The Partner Ecosystem

Lakewatch launched with the Open Security Lakehouse Ecosystem — 17+ security vendors and delivery partners:

Vendors: Akamai, Arctic Wolf, Cribl, Obsidian, Okta, Palo Alto Networks, 1Password, Panther, Proofpoint, TrendAI, Wiz, Zscaler

Delivery/Integration partners: Anvilogic, Rearc, Slack

This is meaningful because SIEM value is proportional to data coverage. If your identity provider (Okta), network security (Palo Alto, Zscaler), endpoint (CrowdStrike-adjacent), and cloud (Akamai) all have certified OCSF connectors into Lakewatch, onboarding a new security team becomes a connector selection problem, not a custom parser project.


Status and Early Customers

Lakewatch is in Private Preview as of the RSAC launch. Early access customers announced include Adobe and Dropbox — both large Databricks customers with pre-existing lakehouse investments. This is a pattern: Lakewatch’s easiest initial market is Databricks shops that already have their security data in Delta Lake and are paying too much for retention.

How to Get Access

Private preview access is by application. Databricks’ stated criteria for initial access:

  • Organizations facing SIEM cost pressure or retention limits
  • Existing Databricks customers with security workloads on the platform
  • Teams with large agentic workloads they need to monitor and secure

No public pricing has been announced for Lakewatch. Given the lakehouse-native architecture, cost is likely tied to Databricks compute (DBUs) plus storage, which Databricks is positioning as dramatically cheaper than proprietary SIEM pricing.


Builder Decision Checklist

Evaluate Lakewatch now if:

  • You run security operations on Databricks or are evaluating Databricks for data work
  • Your SIEM bill is driven by retention volume — the lakehouse model likely cuts this significantly
  • You need to detect AI/agent-driven attacks, not just human-driven ones
  • You have a custom agent or service mesh that generates novel telemetry

Wait if:

  • You’re outside Databricks’ ecosystem — Lakewatch is deeply lakehouse-native; migration cost is high
  • You need GA pricing and SLAs before evaluating enterprise security tooling
  • Your security stack is fully Splunk-native — useful to monitor, but not a blocker given SiftD.ai’s Splunk expertise

Signal for GA readiness:

  • When Databricks announces public preview availability
  • When OCSF connector count for your existing security vendors is confirmed
  • When pricing is public (expected to accompany public preview)

Why This Matters for AI Builders

Lakewatch makes an argument that every team building agentic applications will eventually confront: as you deploy more agents, you need to monitor them as a new attack surface — both agents attacking you and your own agents misbehaving.

The OCSF-based architecture is worth tracking regardless of whether you use Lakewatch. OCSF is becoming the standard schema for security telemetry in the same way OpenAPI became the standard for REST docs.
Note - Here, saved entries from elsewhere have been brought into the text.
(* ===== verification/EngineRead.v ===== *)
(** * Reading the engine

    While the tiers of the current version hold the versions they should, a
    lookup, a scan and an export show the map of the newest ones. *)

From stdpp Require Import base list gmap sorting.
From S2P Require Import Prelude Codec Key Batch Bloom Wal Iter Versions Skiplist SkipProofs Memtable Heap Merge Block SSTable TableWrite TableRead Db DbIter Tiers Export MemDB Manifest Version Engine.

(** ** Iterators behind the interface *)

Definition tier_over (it : tierIter) (es : list entry) : Prop :=
  match it with MemI i => it_over i es | TabI i => it_over i es end.

Definition tier_at (it : tierIter) (es : list entry) (p : nat) : Prop :=
  match it with MemI i => it_at i es p | TabI i => it_at i es p end.

#[global] Instance tier_InternalIterOK : InternalIterOK tierIter.
Proof.
  refine {| it_over := tier_over; it_at := tier_at |}.
  - intros [i|i] es p; apply it_at_over.
  - intros [i|i] es; apply it_over_sorted.
  - intros [i|i] es Hov; destruct (it_seekToFirst_ok _ _ Hov) as (i' & Hi & Hat); cbn [it_seekToFirst tier_InternalIter]; rewrite Hi; eexists; (split; [done|exact Hat]).
  - intros t [i|i] es Hov Ht; destruct (it_seek_ok t _ _ Hov Ht) as (i' & Hi & Hat); cbn [it_seek tier_InternalIter]; rewrite Hi; eexists; (split; [done|exact Hat]).
  - intros [i|i] es p Hat; exact (it_valid_ok _ _ _ Hat).
  - intros [i|i] es p Hat Hlt; destruct (it_next_ok _ _ _ Hat Hlt) as (i' & Hi & Hat'); cbn [it_next tier_InternalIter]; rewrite Hi; eexists; (split; [done|exact Hat']).
  - intros [i|i] es p e Hat He; exact (it_key_ok _ _ _ _ Hat He).
  - intros [i|i] es Hov; pose proof (it_close_ok _ _ Hov) as Hc; cbn [it_close tier_InternalIter]; by destruct (it_close i).
Defined.

(** ** The tiers of a version *)

Definition table_fine (t : table) (es : list entry) : Prop := table_holds t es /\ kinds_ok es.

Definition tiers (mem : list entry) (imms tabs : list (list entry)) : list (list entry) := mem :: reverse imms ++ tabs.

Lemma elem_tiers e mem imms tabs : e ∈ concat (tiers mem imms tabs) <-> e ∈ mem \/ e ∈ concat imms \/ e ∈ concat tabs.
Proof. unfold tiers. cbn [concat]. rewrite concat_app, !elem_of_app. by rewrite reverse_Permutation. Qed.

Record shows (d : db) (mem : list entry) (imms tabs : list (list entry)) (V : gmap bytes bytes) : Prop := {
  sh_mem : mem_holds (v_mem (d_cur d)) mem;
  sh_imm : Forall2 mem_holds (v_imm (d_cur d)) imms;
  sh_tab : Forall2 table_fine (v_tables (d_cur d)) tabs;
  sh_aged : aged (tiers mem imms tabs);
  sh_sees : sees (fun e => e ∈ concat (tiers mem imms tabs)) V;
  sh_seq : forall e, e ∈ concat (tiers mem imms tabs) -> (ik_seq e.1 <= d_seq d)%N;
  sh_max : (d_seq d < maxSeq)%N;
}.

Lemma table_fine_sorted t es : table_fine t es -> ik_sorted es /\ keys_wf es.
Proof. intros [Hh _]. apply table_iter_over in Hh as (it & _ & Hov). exact (it_over_sorted _ _ Hov). Qed.

Lemma mem_holds_sorted m es : mem_holds m es -> ik_sorted es /\ keys_wf es.
Proof. intros [Hh _]. exact (holds_sorted _ _ Hh). Qed.

Lemma table_fuel_ok t es : table_holds t es -> length es <= length (t_data t).
Proof.
  intros [(chunks & Ht & <-) _]. rewrite (tr_data _ _ Ht). apply chunk_entries.
Qed.

(** A table file opens again, under any metadata. *)
Lemma table_reopen t es meta :
  table_holds t es -> exists t', openTable meta (t_data t) (fun _ => false) = Ret t' /\ table_holds t' es /\ t_meta t' = meta /\ t_data t' = t_data t.
Proof.
  intros [(chunks & Ht & <-) Hb]. unfold openTable. pose proof (tr_data _ _ Ht) as Hd. pose proof (tr_small _ _ Ht) as Hsm.
  rewrite Hd, readFooter_file_of; [|rewrite <-Hd; unfold w32, w64 in *; lia|done].
  eexists. split; [done|]. split_and!; [|done|done]. split; [|done]. exists chunks. split; [|done]. destruct Ht. constructor; try done. simpl. congruence.
Qed.

Lemma table_iters_ok ts tabs :
  Forall2 table_fine ts tabs -> exists its, table_iters ts = Ret its /\ Forall2 tier_over its tabs.
Proof.
  induction 1 as [|t es ts tabs [Ht _] _ (its & IH & Hall)]; [by exists []|]. cbn [table_iters].
  destruct (table_iter_over _ _ Ht) as (it & -> & Hov). cbn [mbind go_bind]. rewrite IH. cbn [mbind go_bind].
  eexists. split; [done|]. by constructor.
Qed.

Lemma merge_union its ts :
  Forall2 tier_over its ts -> aged ts -> uniq (fun e => e ∈ concat ts) -> it_over (newMergeIter its) (union ts).
Proof.
  intros Hall Ha Hu. assert (Forall ik_sorted ts /\ Forall keys_wf ts) as [Hs Hwf].
  { split; (eapply Forall2_Forall_r; [exact Hall|]; apply Forall_forall; intros it _ es Hov); by apply (it_over_sorted it). }
  split_and!; [done|by apply union_sorted| |].
  - apply Forall_forall. intros e He. rewrite union_perm in He. apply elem_of_concat in He as (t & He & Ht).
    rewrite Forall_forall in Hwf. specialize (Hwf t Ht). by eapply Forall_forall in Hwf.
  - exists ts. split_and!; [symmetry; exact (Forall2_length _ _ _ Hall)|apply union_perm|].
    intros a c Hc. destruct (Forall2_lookup_l _ _ _ _ _ Hall Hc) as (es & Hes & Hov). by rewrite (list_lookup_total_correct _ _ _ Hes).
Qed.

Lemma sum_fuel {A} (f : A -> nat) (R : A -> list entry -> Prop) ts tabs :
  (forall t es, R t es -> length es <= f t) -> Forall2 R ts tabs -> length (concat tabs) <= sum_list (f <$> ts).
Proof.
  intros HR. induction 1 as [|t es ts tabs Ht _ IH]; [done|]. rewrite fmap_cons. cbn [concat]. rewrite length_app.
  specialize (HR _ _ Ht). change (sum_list (f t :: (f <$> ts))) with (f t + sum_list (f <$> ts)). lia.
Qed.

Section Shows.
Context {d : db} {mem : list entry} {imms tabs : list (list entry)} {V : gmap bytes bytes} (Hd : shows d mem imms tabs V).

Lemma shows_sorted : Forall ik_sorted (tiers mem imms tabs).
Proof.
  destruct Hd as [Hm Hi Ht _ _ _ _]. unfold tiers. constructor; [by eapply mem_holds_sorted|]. apply Forall_app. split.
  - apply Forall_reverse. eapply Forall2_Forall_r; [exact Hi|]. apply Forall_forall. intros m _ es. apply mem_holds_sorted.
  - eapply Forall2_Forall_r; [exact Ht|]. apply Forall_forall. intros t _ es. apply table_fine_sorted.
Qed.

Lemma shows_kinds : Forall kinds_ok (tiers mem imms tabs).
Proof.
  destruct Hd as [Hm Hi Ht _ _ _ _]. unfold tiers. constructor; [by apply Hm|]. apply Forall_app. split.
  - apply Forall_reverse. eapply Forall2_Forall_r; [exact Hi|]. apply Forall_forall. by intros m _ es (_ & ? & _).
  - eapply Forall2_Forall_r; [exact Ht|]. apply Forall_forall. by intros t _ es [_ ?].
Qed.

Lemma imm_get_ok key ms es :
  Forall2 mem_holds ms es -> imm_get key (d_seq d) ms = Ret (tiers_get key (d_seq d) es).
Proof.
  induction 1 as [|m e ms es Hm _ IH]; [done|]. cbn [imm_get tiers_get]. rewrite (get_holds _ _ _ _ Hm (sh_max _ _ _ _ _ Hd)). cbn [mbind go_bind].
  by destruct (newest key (d_seq d) e).
Qed.

Lemma tables_get_ok key ts es :
  Forall2 table_fine ts es -> tables_get key (d_seq d) ts = Ret (tiers_get key (d_seq d) es).
Proof.
  induction 1 as [|t e ts es [Ht Hk] _ IH]; [done|]. cbn [tables_get tiers_get]. rewrite (table_get_holds _ _ _ _ Ht Hk (sh_max _ _ _ _ _ Hd)). cbn [mbind go_bind].
  by destruct (newest key (d_seq d) e).
Qed.

Lemma tiers_get_app key seq ts1 ts2 :
  tiers_get key seq (ts1 ++ ts2) = match tiers_get key seq ts1 with Absent => tiers_get key seq ts2 | r => r end.
Proof. induction ts1 as [|t ts IH]; [done|]. cbn [tiers_get app]. by destruct (newest key seq t). Qed.

Lemma db_Get_ok key :
  d_closed d = false -> db_Get key d = match V !! key with Some v => Ret v | None => Fail ErrNotFound end.
Proof.
  intros Hc. unfold db_Get. rewrite Hc. pose proof Hd as [Hm Hi Ht Ha Hs Hle Hmax].
  rewrite (get_holds _ _ _ _ Hm Hmax). cbn [mbind go_bind].
  rewrite <-(tiers_get_sees key (d_seq d) _ V shows_sorted Ha Hs Hle). unfold tiers. cbn [tiers_get]. rewrite tiers_get_app.
  rewrite (imm_get_ok key _ (reverse imms)) by (by apply Forall2_reverse). rewrite (tables_get_ok _ _ _ Ht).
  destruct (newest key (d_seq d) mem); cbn [mbind go_bind]; [done..|].
  destruct (tiers_get key (d_seq d) (reverse imms)); cbn [mbind go_bind]; [done..|].
  by destruct (tiers_get key (d_seq d) tabs).
Qed.

Lemma version_iters_ok :
  exists its, version_iters (d_cur d) = Ret its /\ it_over (newMergeIter its) (union (tiers mem imms tabs)).
Proof.
  pose proof Hd as [Hm Hi Ht Ha Hs Hle Hmax]. unfold version_iters. destruct (table_iters_ok _ _ Ht) as (its & -> & Hits). cbn [mbind go_bind].
  eexists. split; [done|]. apply merge_union; [|done|by apply (se_uniq _ _ Hs)].
  constructor; [by apply mem_iter_over|]. apply Forall2_app; [|done].
  apply Forall2_fmap_l. eapply Forall2_impl; [by apply Forall2_reverse|]. intros m es. apply mem_iter_over.
Qed.

Lemma union_kinds : kinds_ok (union (tiers mem imms tabs)).
Proof.
  apply Forall_forall. intros e He. rewrite union_perm in He. apply elem_of_concat in He as (t & He & Ht).
  pose proof shows_kinds as Hk. rewrite Forall_forall in Hk. specialize (Hk t Ht). by eapply Forall_forall in Hk.
Qed.

Lemma union_view : view_of (d_seq d) (union (tiers mem imms tabs)) = V.
Proof.
  pose proof Hd as [Hm Hi Ht Ha Hs Hle Hmax]. apply view_of_sees.
  - apply union_sorted; [apply shows_sorted|done|apply (se_uniq _ _ Hs)].
  - eapply sees_ext; [|exact Hs]. intros e. by rewrite union_perm.
  - intros e. rewrite union_perm. apply Hle.
Qed.

Lemma version_fuel_ok : length (union (tiers mem imms tabs)) <= version_fuel (d_cur d).
Proof.
  pose proof Hd as [Hm Hi Ht _ _ _ _]. rewrite (Permutation_length (union_perm _)). unfold tiers, version_fuel, tables_fuel. simpl.
  rewrite concat_app, !length_app. pose proof (mem_fuel_ok _ _ Hm).
  pose proof (sum_fuel mem_fuel mem_holds _ _ mem_fuel_ok Hi).
  assert (length (concat tabs) <= sum_list ((fun t => length (t_data t)) <$> v_tables (d_cur d))) as H3.
  { apply (sum_fuel _ table_fine); [|done]. intros t es [Hh _]. by apply table_fuel_ok. }
  assert (length (concat (reverse imms)) = length (concat imms)) as ->; [|lia].
  apply Permutation_length. by rewrite reverse_Permutation.
Qed.

Lemma db_Scan_ok start stop : d_closed d = false -> db_Scan start stop d = Ret (range start stop V).
Proof.
  intros Hc. unfold db_Scan. rewrite Hc. destruct version_iters_ok as (its & -> & Hov). cbn [mbind go_bind].
  rewrite (scan_iter_ok _ start stop _ _ _ Hov version_fuel_ok). f_equal. destruct (it_over_sorted _ _ Hov) as [Hs _].
  rewrite visible_range; [by rewrite union_view|done|apply union_kinds|apply (sh_max _ _ _ _ _ Hd)].
Qed.

(** An export is the table of the visible versions. *)
Lemma db_Export_ok io data :
  db_Export io d = Ret data -> snapshot_of (d_seq d) (union (tiers mem imms tabs)) data.
Proof.
  unfold db_Export. destruct (d_closed d); [done|]. destruct version_iters_ok as (its & -> & Hov). cbn [mbind go_bind].
  rewrite (exportIter_ok _ _ _ _ _ _ Hov version_fuel_ok). destruct (writeTable _ _) as [[m x]| |] eqn:Hw; cbn [mbind go_bind]; [|done..].
  intros [= <-]. by eexists _, _, _.
Qed.
End Shows.
(* ===== verification/DiskDurable.v ===== *)
(** * Durability of the log store on disk

    The store runs as a transition system: its operations, with any outcome
    of their system calls, power losses, also in the middle of an operation,
    and reopening.  Reopening restores exactly what the interface promises
    whenever the segments left can be replayed, and otherwise fails: a
    compaction can leave the log in a state that no longer opens. *)

From stdpp Require Import base list gmap sorting.
From S2P Require Import Prelude Codec Wal WalRecords LogStore DiskStore DiskRecover.

(** ** Operations and crashes *)

Inductive diskOp :=
  | DAppend (es : list Entry)
  | DSetState (term : N) (vote : NodeID)
  | DCompact (index term : N) (snapshot : bytes).

Definition disk_op (o : dsCalls) (op : diskOp) (d : disk) : disk * go unit :=
  match op with
  | DAppend es => disk_Append o es d
  | DSetState t v => disk_SetState o t v d
  | DCompact i t snap => disk_Compact o i t snap d
  end.

(** Consecutive entries, and numbers within their widths. *)
Definition op_ok (op : diskOp) : Prop :=
  match op with
  | DAppend es =>
      Forall (fun e => rec_ok (REntry e)) es /\
      forall i e e', es !! 0 = Some e -> es !! i = Some e' -> e_Index e' = (e_Index e + N.of_nat i)%N
  | DSetState t v => rec_ok (RState t v)
  | DCompact i t _ => rec_ok (RSnap i t)
  end.

(** What the interface says a crash during an operation may leave: some
    first entries of an append, all or nothing of the others. *)
Definition op_survives (op : diskOp) (v v' : MemStore) : Prop :=
  match op with
  | DAppend es => exists j, appendLocked (take j es) v = Ret v'
  | DSetState t vote => v' = v \/ mem_SetState t vote v = Ret v'
  | DCompact i t snap => v' = v \/ mem_Compact i t snap v = Ret v'
  end.

Definition op_spec (op : diskOp) (v : MemStore) : go MemStore :=
  match op with
  | DAppend es => appendLocked es v
  | DSetState t vote => mem_SetState t vote v
  | DCompact i t snap => mem_Compact i t snap v
  end.

(** A power loss keeps the snapshot files whose names are on disk, and may
    leave anything else. *)
Definition crash_files (fs fs' : snapFiles) : Prop :=
  forall i data, fs !! (i, false) = Some (data, true) -> fs' !! (i, false) = Some (data, true).

Inductive disk_reach : disk -> Prop :=
  | disk_fresh calls d :
      OpenDiskStore OpenOk true ∅ ∅ calls = Ret d -> disk_reach d
  | disk_did d o op d' :
      disk_reach d -> op_ok op -> disk_op o op d = (d', Ret tt) -> disk_reach d'
  | disk_crashed d o op d1 r dir fs calls d2 :
      disk_reach d -> op_ok op -> disk_op o op d = (d1, r) ->
      crash (w_dir (d_wal d1)) dir -> crash_files (d_files d1) fs ->
      OpenDiskStore OpenOk true dir fs calls = Ret d2 -> disk_reach d2.

(** ** The invariant *)

Definition durable (fs : snapFiles) (idx : N) : Prop :=
  idx <> 0%N -> exists data, fs !! (idx, false) = Some (data, true).

Record dinv (d : disk) (h : list (N * rec)) (k : N) : Prop := {
  di_ret : retained k h;
  di_store : d_store d = recovered k h;
  di_wal : wal_inv (d_wal d) (enc h);
  di_clean : wal_clean (d_wal d);
  di_holds : holds (d_wal d) (enc h);
  di_keeps : keeps k (d_wal d) (enc h);
  di_pos : (0 < k)%N;
  di_snap : durable (d_files d) (ds_snapIdx (d_store d));
}.

(** Some of [rs] may have been written. *)
Record dmid (d : disk) (h : list (N * rec)) (k : N) (rs : list rec) : Prop := {
  dm_ret : retained k h;
  dm_valid : hvalid (hrun hist0 h) (pair (w_seg (d_wal d)) <$> rs);
  dm_wal : wal_inv (d_wal d) (enc h);
  dm_most : at_most (d_wal d) (enc h) (payload <$> rs);
  dm_keeps : keeps k (d_wal d) (enc h);
  dm_pos : (0 < k)%N;
  dm_snap : forall j, durable (d_files d)
    (ds_snapIdx (recovered k (h ++ (pair (w_seg (d_wal d)) <$> take j rs))));
}.

(** The view of a history, with snapshots from [fs]. *)
Definition hview (fs : snapFiles) (k : N) (h : list (N * rec)) : MemStore :=
  let s := recovered k h in
  mkMem (ds_term s) (ds_vote s) (ds_entries s) (ds_snapIdx s) (ds_snapTerm s) (snap_data fs (ds_snapIdx s)).

Lemma dinv_dmid d h k : dinv d h k -> dmid d h k [].
Proof.
  intros [? Hs ? ? ? ? ? ?]. constructor; try done; [by apply holds_at_most|].
  intros j. rewrite take_nil, app_nil_r. by rewrite <-Hs.
Qed.

Lemma dinv_view d h k : dinv d h k -> disk_view d = hview (d_files d) k h.
Proof. intros H. unfold disk_view, hview. by rewrite (di_store _ _ _ H). Qed.

Lemma keeps_seg k w h : wal_inv w (enc h) -> keeps k w (enc h) -> (k <= w_seg w)%N.
Proof. intros Hw Hk. apply (kp_low _ _ _ Hk). destruct (inv_cur _ _ Hw) as (f & -> & _). eauto. Qed.

Lemma hwf_retained k h : retained k h -> hwf (hrun hist0 h).
Proof. intros H. apply hrun_wf; [apply hwf0|apply H]. Qed.

Lemma removeStale_ok idx fs :
  (idx <> 0%N -> is_Some (fs !! (idx, false))) ->
  removeStaleSnapshots true idx fs = Ret (filter (fun kv => kv.1 = (idx, false)) fs).
Proof.
  intros H. unfold removeStaleSnapshots. simpl. destruct (N.ltb_spec 0 idx); [|done]. simpl.
  rewrite bool_decide_false; [done|]. destruct H as [x Hx]; [lia|].
  intros Hn. apply map_lookup_filter_None in Hn as [Hn|Hn]; [congruence|]. by apply (Hn x).
Qed.

(** ** Reopening *)

Lemma reopen_disk d h k rs dir fs calls :
  dmid d h k rs -> crash (w_dir (d_wal d)) dir -> crash_files (d_files d) fs ->
  exists j, j <= length rs /\
    let h' := h ++ (pair (w_seg (d_wal d)) <$> take j rs) in
    if no_reach_back (disk_log dir) then
      exists d2, OpenDiskStore OpenOk true dir fs calls = Ret d2 /\ dinv d2 h' k /\
        disk_view d2 = hview (d_files d) k h'
    else forall d2, OpenDiskStore OpenOk true dir fs calls <> Ret d2.
Proof.
  intros [Hret Hval Hw Hat Hk Hpos Hsn] Hcr Hfs.
  destruct (reopen disk_opts _ _ _ _ k eq_refl Hw Hat Hk Hcr) as (j & Hj & Hlog & Hopen).
  rewrite length_fmap in Hj. exists j. split; [done|]. cbv zeta. set (h' := h ++ _).
  assert (enc h ++ (pair (w_seg (d_wal d)) <$> take j (payload <$> rs)) = enc h') as He.
  { unfold h'. by rewrite enc_app, (fmap_take payload). }
  cbv zeta in Hlog, Hopen. rewrite He in Hlog, Hopen. rewrite from_enc in Hlog, Hopen.
  assert (retained k h') as Hret'.
  { apply retained_snoc; [done|by eapply keeps_seg|by apply inv_acked_enc|].
    rewrite <-(take_drop j rs), fmap_app in Hval. by apply hvalid_app in Hval as [? _]. }
  pose proof (hvalid_ok _ _ (rt_valid _ _ Hret')) as Hok.
  rewrite (disk_log_enc dir _ (from_ok k _ Hok) Hlog).
  specialize (Hopen _ replay ds_empty). rewrite replay_enc in Hopen by (by apply from_ok).
  pose proof (recover_history k h' Hret') as Hrec. unfold OpenDiskStore.
  destruct (no_reach_back _).
  - rewrite Hrec in Hopen. destruct Hopen as (w' & -> & Hw' & Hc' & Hh' & Hk'). cbn [mbind go_bind].
    pose proof (hw_base _ (hwf_retained _ _ Hret')) as Hb.
    replace (ds_base (recovered k h') =? ds_snapIdx (recovered k h'))%N with true by (symmetry; by apply N.eqb_eq).
    cbn [negb]. rewrite removeStale_ok by (intros Hne; destruct (Hsn j Hne) as [data Hd]; apply Hfs in Hd; eauto).
    cbn [mbind go_bind]. eexists. split; [done|]. split.
    + constructor; try done. simpl. intros Hne. destruct (Hsn j Hne) as [data Hd]. apply Hfs in Hd.
      exists data. by apply map_lookup_filter_Some.
    + unfold disk_view, hview, snap_data. cbn [d_store d_files]. f_equal.
      destruct (N.eqb_spec (ds_snapIdx (recovered k h')) 0) as [|Hne]; [done|].
      destruct (Hsn j Hne) as [data Hd]. fold h' in Hd. rewrite Hd. apply Hfs in Hd.
      by erewrite (proj2 (map_lookup_filter_Some _ _ _ _)) by (by split; [exact Hd|]).
  - intros d2. destruct (replay_run (from k h') ds_empty) as [G|e|] eqn:Er; [by destruct (Hrec G)| |].
    + by rewrite Hopen.
    + by rewrite Hopen.
Qed.

(** ** Appending entries *)

Definition contig (es : list Entry) : Prop :=
  forall i e e', es !! 0 = Some e -> es !! i = Some e' -> e_Index e' = (e_Index e + N.of_nat i)%N.

Lemma contig_app es1 es2 : contig (es1 ++ es2) -> contig es1.
Proof. intros H i e e' H0 Hi. by apply (H i); apply lookup_app_l_Some. Qed.

(** A run of consecutive entries replaces the end of the log at once. *)
Lemma hrun_entries F seg e es :
  hwf F -> contig (e :: es) -> (ds_base (h_ds F) < e_Index e <= ds_lastLocked (h_ds F) + 1)%N ->
  Forall (fun e => rec_ok (REntry e)) (e :: es) ->
  let n := N.to_nat (e_Index e - ds_base (h_ds F) - 1) in
  let F' := hrun F (pair seg <$> (REntry <$> e :: es)) in
  hvalid F (pair seg <$> (REntry <$> e :: es)) /\
  h_ds F' = mkDS (ds_term (h_ds F)) (ds_vote (h_ds F)) (ds_base (h_ds F)) (take n (ds_entries (h_ds F)) ++ e :: es)
    (ds_snapIdx (h_ds F)) (ds_snapTerm (h_ds F)) (<[seg := last_index e (e :: es)]> (ds_segMax (h_ds F))).
Proof.
  intros Hw Hc He Hok n. revert Hc Hok. induction es as [|e' es IH] using rev_ind; intros Hc Hok.
  { simpl. apply Forall_cons in Hok as [Hok _]. done. }
  rewrite app_comm_cons in Hc, Hok |- *. apply Forall_app in Hok as [Hok Hok']. apply Forall_cons in Hok' as [Hok' _].
  specialize (IH (contig_app _ _ Hc) Hok). cbv zeta in IH |- *. destruct IH as [Hv Hds].
  rewrite !fmap_app, hrun_app, hvalid_app. set (F1 := hrun F _) in *.
  assert (e_Index e' = (e_Index e + N.of_nat (length (e :: es)))%N) as Hi.
  { apply (Hc _ e e'); [done|]. by rewrite lookup_app_r, Nat.sub_diag by done. }
  assert (ds_lastLocked (h_ds F1) = (e_Index e + N.of_nat (length es))%N) as Hl.
  { unfold ds_lastLocked in *. rewrite Hds. simpl. rewrite length_app, length_take. simpl. lia. }
  split.
  - split; [done|]. simpl. split; [|done]. split; [|done]. rewrite Hl, Hds. simpl in *. lia.
  - simpl. rewrite Hds. simpl. rewrite insert_insert_eq, take_ge.
    + rewrite <-app_assoc. f_equal. unfold last_index. by rewrite app_comm_cons, last_snoc.
    + autorewrite with len. simpl in *. unfold ds_lastLocked in *. lia.
Qed.

Lemma take_cons_S {A} j (x : A) l : take (S j) (x :: l) = x :: take j l.
Proof. done. Qed.

(** The view after an append of which the first entries survived. *)
Lemma hview_append fs k h seg es j :
  retained k h -> (k <= seg)%N -> contig es -> Forall (fun e => rec_ok (REntry e)) es ->
  (forall e, es !! 0 = Some e -> (ds_base (recovered k h) < e_Index e <= ds_lastLocked (recovered k h) + 1)%N) ->
  appendLocked (take j es) (hview fs k h) =
    Ret (hview fs k (h ++ (pair seg <$> take j (REntry <$> es)))).
Proof.
  intros Hret Hk Hc Hok Hfirst. destruct es as [|e es]; [simpl; by rewrite !take_nil, app_nil_r|].
  destruct j as [|j]; [by rewrite app_nil_r|].
  pose proof (hwf_retained _ _ Hret) as Hw. specialize (Hfirst e eq_refl).
  rewrite <-(fmap_take REntry), take_cons_S.
  assert (Forall (fun e => rec_ok (REntry e)) (e :: take j es)) as Hok'.
  { apply Forall_cons in Hok as [? ?]. constructor; [done|by apply Forall_take]. }
  assert (contig (e :: take j es)) as Hc'.
  { apply (contig_app _ (drop j es)). simpl. by rewrite take_drop. }
  destruct (hrun_entries (hrun hist0 h) seg e (take j es) Hw Hc' Hfirst Hok') as [_ Hds].
  rewrite append_ok.
  - unfold hview, recovered. rewrite hrun_app, Hds. unfold set_entries. simpl.
    by rewrite <-(hw_base _ Hw).
  - unfold lastLocked, ds_lastLocked in *. simpl in *. rewrite <-(hw_base _ Hw). lia.
Qed.

Lemma recovered_snapIdx_entries k h seg es :
  ds_snapIdx (recovered k (h ++ (pair seg <$> (REntry <$> es)))) = ds_snapIdx (recovered k h).
Proof.
  unfold recovered. simpl. rewrite hrun_app. generalize (hrun hist0 h).
  induction es as [|e es IH]; intros F; [done|]. simpl. by rewrite IH.
Qed.

(** A clean append of records. *)
Lemma dinv_append d h k os rs w' r :
  dinv d h k -> Forall rec_ok rs -> (forall seg, hvalid (hrun hist0 h) (pair seg <$> rs)) ->
  Append os (payload <$> rs) (d_wal d) = (w', r) ->
  wal_inv w' (enc h) /\ at_most w' (enc h) (payload <$> rs) /\ keeps k w' (enc h) /\
  (forall seg, r = Ret seg -> seg = w_seg w' /\ let h' := h ++ (pair seg <$> rs) in
     retained k h' /\ wal_inv w' (enc h') /\ wal_clean w' /\ holds w' (enc h') /\ keeps k w' (enc h')).
Proof.
  intros [Hret Hst Hw Hcl Hh Hk Hpos Hsn] Hok Hval Ha.
  destruct (clean_Append os (payload <$> rs) _ _ w' r Hw Hcl Hh) as (Hw1 & Hat & Hg & Hr); [|done|].
  { apply Forall_fmap. eapply Forall_impl; [exact Hok|]. apply payload_fits. }
  assert (keeps k w' (enc h)) as Hk1.
  { eapply keeps_grows; [done..|]. destruct (inv_cur _ _ Hw) as (f & -> & _). eauto. }
  split_and!; try done. intros seg Hs. destruct (Hr seg Hs) as (Hseg & Hcl' & Hh' & Hw').
  split; [done|]. cbv zeta. rewrite enc_app. split_and!; try done.
  - apply retained_snoc; [done| |subst seg; by apply inv_acked_enc|done]. subst seg. by eapply keeps_seg.
  - subst seg. by apply keeps_snoc.
Qed.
If you’re building agent systems that generate audit trails, designing your logs to OCSF-compatible schemas from the start is worth considering.

The Claude integration also establishes a pattern for how AI providers work with enterprise SaaS platforms: not as a chat interface, but as a reasoning engine embedded into domain-specific products. This is the direction agentic AI is taking in regulated, high-stakes domains.